Matt Whitty, chief executive of the NHS’s Accelerated Access Collaborative, has told staff he is leaving NHS England later this year. The announcement comes amid NHSE’s ongoing reorganisation.
Mr Whitty’s role includes being NHSE’s director of innovation, research and life sciences, and he has worked in the position since joining NHSE in 2019.
He will join MDClone as its director of commercial partnerships.
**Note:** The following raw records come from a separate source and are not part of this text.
(** ** api-forwarding.ts *)

Inductive upstream_state : Set := up_unknown | up_healthy | up_degraded | up_unavailable.
Record UpstreamStatus : Set := mkUpstreamStatus {
  up_address : string; up_state : upstream_state; up_consecutive_failures : Z;
  up_latency_milliseconds : jsnum }.
Record ForwardRule : Set := mkForwardRule {
  fr_id : Z; fr_domain : string; fr_upstreams : list string; fr_enabled : bool; fr_description : string }.
Record ForwardRuleStatus : Set := mkForwardRuleStatus {
  frs_rule : ForwardRule; frs_health : list UpstreamStatus }.
Record ForwardRuleInput : Set := mkForwardRuleInput {
  fi_domain : string; fi_upstreams : list string; fi_enabled : bool; fi_description : string }.
Record ForwardTestResult : Set := mkForwardTestResult {
  ft_name : string; ft_type : string; ft_rcode : option string; ft_answers : list string;
  ft_upstream : option string; ft_duration_ms : jsnum; ft_error : option string }.

Definition forward_json (i : ForwardRuleInput) : json :=
  JObj [("domain", JStr (fi_domain i)); ("upstreams", JStrs (fi_upstreams i));
        ("enabled", JBool (fi_enabled i)); ("description", JStr (fi_description i))].

Definition loadForwardRules (signal : bool) : api (list ForwardRuleStatus) :=
  get _ "/api/v1/forwarding" signal.
Definition createForwardRule (i : ForwardRuleInput) : api ForwardRule :=
  post _ "/api/v1/forwarding" (forward_json i).
Definition updateForwardRule (id : Z) (i : ForwardRuleInput) : api ForwardRule :=
  put _ ("/api/v1/forwarding/" +:+ StringZ id) (forward_json i).
Definition deleteForwardRule (id : Z) : api Deleted := del _ ("/api/v1/forwarding/" +:+ StringZ id).
Definition testForwardRule (id : Z) (name type : string) : api ForwardTestResult :=
  post _ ("/api/v1/forwarding/" +:+ StringZ id +:+ "/test")
    (JObj [("name", JStr name); ("type", JStr type)]).

(** ** api-policies.ts *)

Inductive PolicyMode : Set := mode_default | mode_disabled | mode_custom.
Definition mode_str (m : PolicyMode) : string :=
  match m with mode_default => "default" | mode_disabled => "disabled" | mode_custom => "custom" end.

Record Policy : Set := mkPolicy {
  po_id : Z; po_client_id : Z; po_mode : PolicyMode; po_blocklists : list Z;
  po_allow : list string; po_block : list string; po_enabled : bool }.
Record PolicyInput : Set := mkPolicyInput {
  pin_client_id : jsnum; pin_mode : PolicyMode; pin_blocklists : list Z;
  pin_allow : list string; pin_block : list string; pin_enabled : bool }.
Record EffectivePolicy : Set := mkEffectivePolicy {
  ep_client : option Client; ep_policy : option Policy; ep_mode : PolicyMode }.

Definition policy_json (i : PolicyInput) : json :=
  JObj [("client_id", JNum (pin_client_id i)); ("mode", JStr (mode_str (pin_mode i)));
        ("blocklists", JInts (pin_blocklists i)); ("allow", JStrs (pin_allow i));
        ("block", JStrs (pin_block i)); ("enabled", JBool (pin_enabled i))].

Definition loadPolicies (signal : bool) : api (list Policy) := get _ "/api/v1/policies" signal.
Definition createPolicy (i : PolicyInput) : api Policy := post _ "/api/v1/policies" (policy_json i).
Definition updatePolicy (id : Z) (i : PolicyInput) : api Policy :=
  put _ ("/api/v1/policies/" +:+ StringZ id) (policy_json i).
Definition deletePolicy (id : Z) : api Deleted := del _ ("/api/v1/policies/" +:+ StringZ id).
Definition effectivePolicy (ip : string) : api EffectivePolicy :=
  get _ ("/api/v1/policies/effective?ip=" +:+ encodeURIComponent ip) false.

(** ** api-rewrites.ts *)

Inductive RewriteType : Set := rw_A | rw_AAAA | rw_CNAME.
Definition rewrite_type_str (t : RewriteType) : string :=
  match t with rw_A => "A" | rw_AAAA => "AAAA" | rw_CNAME => "CNAME" end.

Record Rewrite : Set := mkRewrite {
  rw_id : Z; rw_name : string; rw_type : RewriteType; rw_value : string; rw_enabled : bool;
  rw_description : string }.
Record RewriteStatus : Set := mkRewriteStatus {
  rws_rewrite : Rewrite; rws_blocked_by : option string; rws_overrides_zone : option string }.
Record RewriteInput : Set := mkRewriteInput {
  rwi_name : string; rwi_type : RewriteType; rwi_value : string; rwi_enabled : bool;
  rwi_description : string }.

Definition rewrite_json (i : RewriteInput) : json :=
  JObj [("name", JStr (rwi_name i)); ("type", JStr (rewrite_type_str (rwi_type i)));
        ("value", JStr (rwi_value i)); ("enabled", JBool (rwi_enabled i));
        ("description", JStr (rwi_description i))].

Definition loadRewrites (signal : bool) : api (list RewriteStatus) := get _ "/api/v1/rewrites" signal.
Definition createRewrite (i : RewriteInput) : api Rewrite := post _ "/api/v1/rewrites" (rewrite_json i).
Definition updateRewrite (id : Z) (i : RewriteInput) : api Rewrite :=
  put _ ("/api/v1/rewrites/" +:+ StringZ id) (rewrite_json i).
Definition deleteRewrite (id : Z) : api Deleted := del _ ("/api/v1/rewrites/" +:+ StringZ id).

(** ** api-search.ts *)

Inductive SearchKind : Set := k_zone | k_record | k_client | k_rewrite | k_forwarding | k_blocklist.
Definition kind_str (k : SearchKind) : string :=
  match k with
  | k_zone => "zone" | k_record => "record" | k_client => "client"
  | k_rewrite => "rewrite" | k_forwarding => "forwarding" | k_blocklist => "blocklist"
  end.
Record SearchResult : Set := mkSearchResult {
  sr_kind : SearchKind; sr_title : string; sr_subtitle : option string; sr_link : string }.

Definition searchResources (query : string) (signal : bool) : api (list SearchResult) :=
  get _ ("/api/v1/search?q=" +:+ encodeURIComponent query) signal.

(** ** api-webhooks.ts *)

Definition severity_str (s : severity) : string :=
  match s with sev_info => "info" | sev_warning => "warning" | sev_critical => "critical" end.

Record Webhook : Set := mkWebhook {
  wh_id : Z; wh_name : string; wh_url : string; wh_events : list string; wh_min_severity : severity;
  wh_allow_private : bool; wh_enabled : bool; wh_has_token : bool; wh_last_delivery_at : option string;
  wh_last_status : string; wh_last_error : string; wh_consecutive_failures : Z }.
(** [wi_token]: [None] leaves the stored token alone, [Some ""] removes it. *)
Record WebhookInput : Set := mkWebhookInput {
  wi_name : string; wi_url : string; wi_events : list string; wi_min_severity : severity;
  wi_allow_private : bool; wi_enabled : bool; wi_token : option string }.
Record WebhookTestResult : Set := mkWebhookTestResult {
  wt_ok : bool; wt_error : string; wt_webhook : Webhook }.

Definition webhook_json (i : WebhookInput) : json :=
  JObj ([("name", JStr (wi_name i)); ("url", JStr (wi_url i)); ("events", JStrs (wi_events i));
         ("min_severity", JStr (severity_str (wi_min_severity i)));
         ("allow_private", JBool (wi_allow_private i)); ("enabled", JBool (wi_enabled i))]
        ++ match wi_token i with Some tok => [("token", JStr tok)] | None => [] end).

Definition loadWebhooks (signal : bool) : api (list Webhook) := get _ "/api/v1/webhooks" signal.
Definition loadEventTypes (signal : bool) : api (list string) := get _ "/api/v1/webhooks/event-types" signal.
Definition createWebhook (i : WebhookInput) : api Webhook := post _ "/api/v1/webhooks" (webhook_json i).
Definition updateWebhook (id : Z) (i : WebhookInput) : api Webhook :=
  put _ ("/api/v1/webhooks/" +:+ StringZ id) (webhook_json i).
Definition deleteWebhook (id : Z) : api Deleted := del _ ("/api/v1/webhooks/" +:+ StringZ id).
Definition testWebhook (id : Z) : api WebhookTestResult :=
  post_empty _ ("/api/v1/webhooks/" +:+ StringZ id +:+ "/test").

(** ** api-analytics.ts *)

Record QueryRanking : Set := mkQueryRanking { qr_value : string; qr_count : Z; qr_name : option string }.
Record QuerySummary : Set := mkQuerySummary {
  qs_window_start : string; qs_window_end : string; qs_total : Z; qs_blocked : Z;
  qs_top_domains : list QueryRanking; qs_top_clients : list QueryRanking }.
Inductive AnalyticsRange : Set := r_1h | r_24h | r_7d | r_30d.
Definition range_str (r : AnalyticsRange) : string :=
  match r with r_1h => "1h" | r_24h => "24h" | r_7d => "7d" | r_30d => "30d" end.
Record AnalyticsBucket : Set := mkAnalyticsBucket {
  ab_start : string; ab_total : Z; ab_blocked : Z; ab_cached : Z; ab_failed : Z; ab_average_ms : jsnum }.
Record UpstreamUsage : Set := mkUpstreamUsage {
  uu_address : string; uu_queries : Z; uu_failed : Z; uu_average_ms : jsnum }.
Record Analytics : Set := mkAnalytics {
  an_range : AnalyticsRange; an_window_start : string; an_window_end : string; an_bucket_seconds : Z;
  an_history_start : option string; an_totals : AnalyticsBucket; an_series : list AnalyticsBucket;
  an_query_types : list QueryRanking; an_response_codes : list QueryRanking;
  an_sources : list QueryRanking; an_upstreams : list UpstreamUsage; an_top_blocked : list QueryRanking }.

Definition loadAnalytics (range : AnalyticsRange) (signal : bool) : api Analytics :=
  get _ ("/api/v1/analytics?range=" +:+ range_str range) signal.

(** * Theorems *)

(** A free text in a query: the browser takes the whole text for the value of the
    one parameter, which decodes to it. *)
Definition asks (path : list string) (name text : string) (q : fetch_init) : Prop :=
  resource (f_path q) = path /\
  exists enc, query_of (f_path q) = Some (name +:+ "=" +:+ enc) /\ no_sep is_delimiter enc = true /\
    decodeURIComponent enc = Some text.

Lemma resource_segment text :
  resource ("/api/v1/cluster/members/" +:+ encodeURIComponent text)
    = remove_dots ["members"; "cluster"; "v1"; "api"] [encodeURIComponent text].
Proof.
  unfold resource. cbn -[encodeURIComponent remove_dots].
  rewrite until_no_sep, split_each_no_sep by (by apply encode_no_sep; vm_compute). reflexivity.
Qed.

Lemma asks_search e text :
  exists q, sent (searchResources text true e) = [q] /\ asks ["api"; "v1"; "search"] "q" text q.
Proof.
  eexists. split; [reflexivity|]. split; [reflexivity|]. exists (encodeURIComponent text).
  split; [|split; [apply encode_no_delimiter|apply decode_encodeURIComponent]].
  unfold query_of. cbn -[encodeURIComponent].
  by do 2 (rewrite (until_no_sep _ (encodeURIComponent text)) by (by apply encode_no_sep; vm_compute)).
Qed.

Lemma asks_effective e text :
  exists q, sent (effectivePolicy text e) = [q] /\ asks ["api"; "v1"; "policies"; "effective"] "ip" text q.
Proof.
  eexists. split; [reflexivity|]. split; [reflexivity|]. exists (encodeURIComponent text).
  split; [|split; [apply encode_no_delimiter|apply decode_encodeURIComponent]].
  unfold query_of. cbn -[encodeURIComponent].
  by do 2 (rewrite (until_no_sep _ (encodeURIComponent text)) by (by apply encode_no_sep; vm_compute)).
Qed.

(** C28: free text in a URL. Each of the three calls is one request. A member id
    addresses exactly the member of that id, whatever characters it has, unless
    it is [.] or [..]: these two stay as they are and are resolved as dot
    segments, to the list of members and to the cluster. A searched text and an IP
    address leave the resource alone and are the value of one parameter, which
    decodes to exactly that text. ([deleteClusterNode], which no page calls,
    interpolates its id as it is.) *)
Theorem encoded_paths e text :
  (exists q, sent (removeClusterMember text e) = [q] /\ f_method q = "DELETE" /\ query_of (f_path q) = None /\
    resource (f_path q)
      = (if bool_decide (text = ".") then ["api"; "v1"; "cluster"; "members"; ""]
         else if bool_decide (text = "..") then ["api"; "v1"; "cluster"; ""]
         else ["api"; "v1"; "cluster"; "members"; encodeURIComponent text]) /\
    decodeURIComponent (encodeURIComponent text) = Some text) /\
  (exists q, sent (searchResources text true e) = [q] /\ asks ["api"; "v1"; "search"] "q" text q) /\
  (exists q, sent (effectivePolicy text e) = [q] /\ asks ["api"; "v1"; "policies"; "effective"] "ip" text q).
Proof.
  split; [|split; [apply asks_search|apply asks_effective]].
  eexists. split; [reflexivity|]. split; [reflexivity|]. split; [|split; [|apply decode_encodeURIComponent]].
  - unfold query_of. cbn -[encodeURIComponent]. rewrite until_no_sep by (by apply encode_no_sep; vm_compute).
    by rewrite after_no_sep by (by apply encode_no_sep; vm_compute).
  - cbn [f_path request_init sent removeClusterMember del request]. rewrite resource_segment. cbn [remove_dots].
    rewrite !spells_encode. by destruct (bool_decide (text = ".")), (bool_decide (text = "..")).
Qed.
The company describes itself as a “growing startup” founded in Israel, focused on “unlocking healthcare data and empowering exploration, discovery and collaboration to improve patients’ health”.
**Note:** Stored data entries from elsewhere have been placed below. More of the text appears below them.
(* ===== verification/Components.v ===== *)
(** * Shared components: web/src/components, and the formatting environment

    The badges, empty states and statistics every page is built from, the
    locale functions of the browser as an interface, and the automation the
    pages' proofs share. *)
From S2P Require Import Prelude JsString JsNumber Http Api React Runtime.
Local Open Scope velora_scope.
Local Open Scope prog_scope.
Local Open Scope string_scope.

(** ** What the browser's Intl data decides *)

Class Locale := {
  num_locale : string -> Z -> string;            (* n.toLocaleString(language) *)
  jsnum_locale : string -> jsnum -> string;      (* the same for a number that may be no integer *)
  date_locale : string -> string -> string;      (* new Date(s).toLocaleString(language) *)
  date_locale_default : string -> string;        (* new Date(s).toLocaleString() *)
  date_day : string -> string -> string;         (* new Date(s).toLocaleDateString(language) *)
  date_time : string -> option Z;                (* new Date(s).getTime(); [None]: NaN *)
  localeCompare : string -> string -> comparison;
  time_locale : Z -> string;                     (* d.toLocaleTimeString() *)
  clock_locale : string -> string -> string;     (* new Date(s).toLocaleTimeString(language) *)
  short_day : string -> string -> string;        (* toLocaleDateString(language, month and day) *)
  weekday_time : string -> string -> string;     (* toLocaleString(language, weekday, hour, minute) *)
  hour_minute : string -> string -> string;      (* toLocaleTimeString(language, hour, minute) *)
}.

(** What [localeCompare] promises: a total preorder. *)
Class LocaleLaws (L : Locale) : Prop := {
  locale_refl : forall a, localeCompare a a = Eq;
  locale_flip : forall a b, localeCompare b a = CompOpp (localeCompare a b);
  locale_trans : forall a b c,
    localeCompare a b <> Gt -> localeCompare b c <> Gt -> localeCompare a c <> Gt;
}.

(** A concrete locale, comparing by code unit, for the concrete instances. *)
Definition plain_locale : Locale :=
  Build_Locale (fun _ n => StringZ n) (fun _ x => num_str x) (fun _ s => s) (fun s => s) (fun _ s => s) (fun _ => None)
    String.compare (fun ms => StringZ ms) (fun _ s => s) (fun _ s => s) (fun _ s => s) (fun _ s => s).

(** A catalog without entries shows the keys. *)
Definition plain_text (k : string) : string := k.

Lemma compare_trans a b c :
  String.compare a b <> Gt -> String.compare b c <> Gt -> String.compare a c <> Gt.
Proof.
  revert b c. induction a as [|x a IH]; intros [|y b] [|z c]; simpl; try done.
  unfold Ascii.compare.
  destruct (N.compare_spec (N_of_ascii x) (N_of_ascii y)), (N.compare_spec (N_of_ascii y) (N_of_ascii z)),
    (N.compare_spec (N_of_ascii x) (N_of_ascii z)); try done; try lia; apply IH.
Qed.

#[export] Instance plain_locale_laws : LocaleLaws plain_locale.
Proof.
  split; cbn.
  - intros a. induction a as [|x a IH]; [done|]. simpl. unfold Ascii.compare. by rewrite N.compare_refl.
  - intros a b. apply String.compare_antisym.
  - intros a b c. apply compare_trans.
Qed.

(** ** tone.ts *)

Inductive BadgeTone : Set := neutral | success | warning | danger | info | brand.

Definition tone_str (t : BadgeTone) : string :=
  match t with
  | neutral => "neutral" | success => "success" | warning => "warning"
  | danger => "danger" | info => "info" | brand => "brand"
  end.

Definition one_of (s : string) (l : list string) : bool := existsb (String.eqb s) l.

Definition toneFor (state : option string) : BadgeTone :=
  match state with
  | None => neutral
  | Some s =>
      if one_of s ["healthy"; "completed"; "success"; "active"; "verified"; "valid"] then success
      else if one_of s ["degraded"; "rolled_back"; "warning"; "stale"] then warning
      else if one_of s ["failed"; "failure"; "unavailable"; "unreachable"; "critical"; "error"] then danger
      else if one_of s ["info"] then info
      else neutral
  end.

(** ** Badge.tsx, EmptyState.tsx, Stat.tsx *)

Section Widgets.
Context {E : Type}.

Definition Badge (tone : BadgeTone) (plain_ : bool) (children : list (node E)) : node E :=
  El span ["className" =: ("badge " +:+ tone_str tone +:+ (if plain_ then " plain" else ""))] children.

Definition EmptyState (icon_ : option (node E)) (title : string) (children action : list (node E))
    (compact : bool) : node E :=
  El div ["className" =: ("empty-state" +:+ (if compact then " compact" else ""))]
    (when_some icon_ (fun i => [El span ["className" =: "empty-icon"; "aria-hidden" =: "true"] [i]])
     ++ [El h3 [] [Txt title]]
     ++ when (nonempty children) [El p_ [] children]
     ++ action).

Definition Loading (children : list (node E)) : node E :=
  El div ["className" =: "loading-state"; "role" =: "status"]
    (El span ["className" =: "spinner"; "aria-hidden" =: "true"] [] :: children).

Definition Stat (label_ value : string) (note aside : option string)
    (progress : option jsnum) (tone : BadgeTone) : node E :=
  El article ["className" =: ("stat tone-" +:+ tone_str tone)]
    ([El div ["className" =: "stat-heading"]
        (El span [] [Txt label_]
         :: when (truthy (aside ?? "")) [El span ["className" =: "stat-aside"] [Txt (aside ?? "")]]);
      El strong [] [Txt value]]
     ++ when (truthy (note ?? "")) [El small [] [Txt (note ?? "")]]
     ++ when_some progress (fun x =>
          [El div ["className" =: "stat-bar"; "aria-hidden" =: "true"]
             [El span ["style.width" =: (num_str (mul_int (clamp01 x) 100) +:+ "%")] []]])).

(** The error and status banners several pages render. *)
Definition error_notice (error : string) : list (node E) :=
  when (truthy error) [El div ["className" =: "notice error"; "role" =: "alert"] [Txt error]].
Definition success_notice (notice : string) : list (node E) :=
  when (truthy notice) [El div ["className" =: "notice success"; "role" =: "status"] [Txt notice]].
End Widgets.

(** ** Automation for the pages *)

Lemma reads_only_get (T : Set) path signal : reads_only (get T path signal).
Proof. intros e. repeat constructor. Qed.
#[export] Hint Resolve reads_only_get : velora.

Lemma reads_only_all2 (T U : Set) (a : api T) (b : api U) :
  reads_only a -> reads_only b -> reads_only (all2 a b).
Proof. apply api_sends_all2. Qed.

Lemma reads_only_or_else (T : Set) (d : T) (a : api T) : reads_only a -> reads_only (or_else d a).
Proof. apply api_sends_or_else. Qed.

Lemma reads_only_map (T U : Set) (f : T -> U) (a : api T) : reads_only a -> reads_only (then_map f a).
Proof. apply api_sends_map. Qed.
#[export] Hint Resolve reads_only_all2 reads_only_or_else reads_only_map : velora.

(** The output discipline of a read-only page: nothing that mutates is sent. *)
Definition read_only_output (o : output) : Prop :=
  match o with Sent q => mutating q = false | _ => True end.

(** Props that may change as long as [viewer] holds of them, and props that
    may change freely. *)
Definition still {P : Type} (viewer : P -> Prop) (_ p' : P) : Prop := viewer p'.
Definition any_props {P : Type} (p p' : P) : Prop := True.

(** Take a view apart into one goal per handler. [view_cbn] keeps the
    disabled flags computed; a sub-view is unfolded by its name. *)
Ltac view_cbn := cbn [is_control attr_disabled orb andb flag].
Ltac view_head n := match n with ?f _ => view_head f | _ => n end.
Ltac view_step :=
  match goal with
  | |- True => exact I
  | |- _ /\ _ => split
  | |- nodes_all _ _ [] => exact I
  | |- nodes_all _ _ (_ :: _) => split
  | |- nodes_all _ _ (_ ++ _) => apply nodes_all_app
  | |- nodes_all _ _ (when _ _) => apply nodes_all_when; intros ?
  | |- nodes_all _ _ (cond _ _ _) => apply nodes_all_cond; intros ?
  | |- nodes_all _ _ (when_some (Some _) _) => cbn [when_some]
  | |- nodes_all _ _ (when_some None _) => exact I
  | |- nodes_all _ _ (when_some (if ?b then _ else _) _) => destruct b eqn:?
  | |- nodes_all _ _ (when_some _ _) => apply nodes_all_some; intros ? ?
  | |- nodes_all _ _ (each _ _) => apply nodes_all_each; intros ? ?
  | |- nodes_all _ _ (imap _ _) => apply nodes_all_imap; intros ? ? ?
  | |- nodes_all _ _ (map (map_node _) _) => apply nodes_all_map
  | |- nodes_all _ _ (match ?x with _ => _ end) => destruct x eqn:?
  | |- nodes_all _ _ ?l => let h := view_head l in unfold h
  | |- node_all _ _ (Txt _) => exact I
  | |- node_all _ _ (Icon _ _) => exact (conj (conj I (conj I I)) I)
  | |- node_all _ _ (map_node _ _) => apply node_all_map
  | |- node_all _ _ (El _ _ _) => apply node_all_El; cbv zeta; view_cbn
  | |- node_all _ _ (match ?x with _ => _ end) => destruct x eqn:?
  | |- node_all _ _ ?n => let h := view_head n in unfold h
  | |- attrs_all _ _ _ (_ ++ _) => apply attrs_all_app
  | |- attrs_all _ _ _ (if ?b then _ else _) => destruct b eqn:?
  | |- attrs_all _ _ _ _ => cbn [attrs_all attr_all flag]
  end.
Ltac view_split := repeat view_step.

(** Unfold the program combinators, keeping state updates folded. *)
Ltac prog_cbv :=
  cbv beta iota zeta delta [run_top try_catch try_finally bind await update read ask emit sleep ret
    throw spawn when_do again].

(** Walk a program symbolically: [prog_split] works for [wp], [plain], [held]
    and [free] alike and leaves the facts about states and requests. *)
Ltac prog_case :=
  match goal with
  | |- context [match ?x with inl _ => _ | inr _ => _ end] => is_var x; destruct x
  | |- context [if ?b then _ else _] => destruct b eqn:?
  | |- context [match ?x with Some _ => _ | None => _ end] => destruct x eqn:?
  end.

Ltac wp_step :=
  match goal with
  | |- _ /\ _ => split
  | |- forall _, _ => intros ?
  | |- wp _ _ _ _ _ => first [ progress cbn [wp] | prog_case ]
  end.
Ltac wp_split := prog_cbv; repeat wp_step.

(** The same walk over state and history. *)
Ltac hist_step :=
  match goal with
  | |- _ /\ _ => split
  | |- forall _, _ => intros ?
  | |- hist _ _ _ _ _ => first [ progress cbn [hist] | prog_case ]
  end.
Ltac hist_split := prog_cbv; repeat hist_step.

(** The same walk over single steps. *)
Ltac tread_step :=
  match goal with
  | |- _ /\ _ => split
  | |- forall _, _ => intros ?
  | |- tread _ _ _ _ => first [ progress cbn [tread] | prog_case ]
  end.
Ltac tread_split := prog_cbv; repeat tread_step.

(** How many outputs of a history satisfy a test. *)
Definition count (f : output -> bool) (o : list output) : nat := length (filterb f o).

Lemma count_app f a b : count f (a ++ b) = count f a + count f b.
Proof. unfold count, filterb. by rewrite List.filter_app, List.length_app. Qed.

(** The same walk for the busy-flag predicates. *)
Ltac flag_solve := solve [intros ?; reflexivity | eauto with velora].
Ltac excl_step :=
  match goal with
  | |- forall _, _ => intros ?
  | |- True => exact I
  | |- false = false => reflexivity
  | |- (keeps _ _ /\ _) \/ _ =>
      first [ left; split; [flag_solve|] | right; split; [flag_solve|] ]
  | |- keeps _ _ /\ _ => split; [flag_solve|]
  | |- _ /\ _ => split
  | |- reads_only _ => solve [eauto with velora]
  | |- plain _ _ => first [ progress cbn [plain] | prog_case ]
  | |- held _ _ _ => first [ progress cbn [held] | prog_case ]
  | |- free _ _ _ => first [ progress cbn [free] | prog_case ]
  end.
Ltac excl_walk := prog_cbv; repeat excl_step.

Lemma get_reads_only (T : Set) path signal (Q : output -> Prop) :
  (forall q, mutating q = false -> Q (Sent q)) -> api_sends (fun q => Q (Sent q)) (get T path signal).
Proof. intros H e. repeat constructor. by apply H. Qed.

(** Close what is left of a [wp] walk of a read-only page. *)
Ltac wp_close := first [ apply reads_only_get | solve [eauto with velora] | by destruct_and? | done ].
Mr Whitty’s departure announcement comes shortly after Cambridge University Hospitals Foundation Trust CEO Roland Sinker was given an unpaid national role as director of research and innovation.
An email to staff by transformation director Tim Ferris, seen by HSJ, said Mr Whitty had “decided to step down to take on a new position in the private sector”.
Dr Ferris said in his email: “Matt has used his leadership position to influence the organisation’s culture to see innovation not as nice to have but as essential to the healthcare service and to target innovations on key problems facing our patients including health inequalities.”
He said Mr Whitty’s team has had a “huge impact” for patients, with “over 1.8 million accessing innovations supported through the AAC’s programmes… and over £1.2bn of investment [secured]”.
Dr Ferris also highlighted Mr Whitty’s work to enable 50,000 patients to register to participate in research through the NHS App, and his development of the Medtech Funding Mandate to “support the uptake of medical technologies in the NHS”.
Other work involved setting up a “commercial triage process to maximise NHSE’s buying power”, which included overseeing the deal for NHSE’s agreement with GRAIL for the Galleri test that can detect 50 types of cancer.
Dr Ferris said: “I would like to personally thank Matt for his leadership, counsel and enormous contribution to bringing together key organisations across the innovation ecosystem and encouraging a cross-sector approach to some of the biggest challenges with research and innovation in the UK.”
Details of “interim arrangements” would be released in “due course”, Dr Ferris added.
MDClone supplies the ADAMS platform, which, according to the firm, uses “unique technology [that] enables any user of a healthcare organisation to organise, access and protect the privacy of patient data, empowering healthcare workers to rapidly transform ideas into actionable insights”.
Outside Israel, the company’s customers include several hospitals in the US and Canada.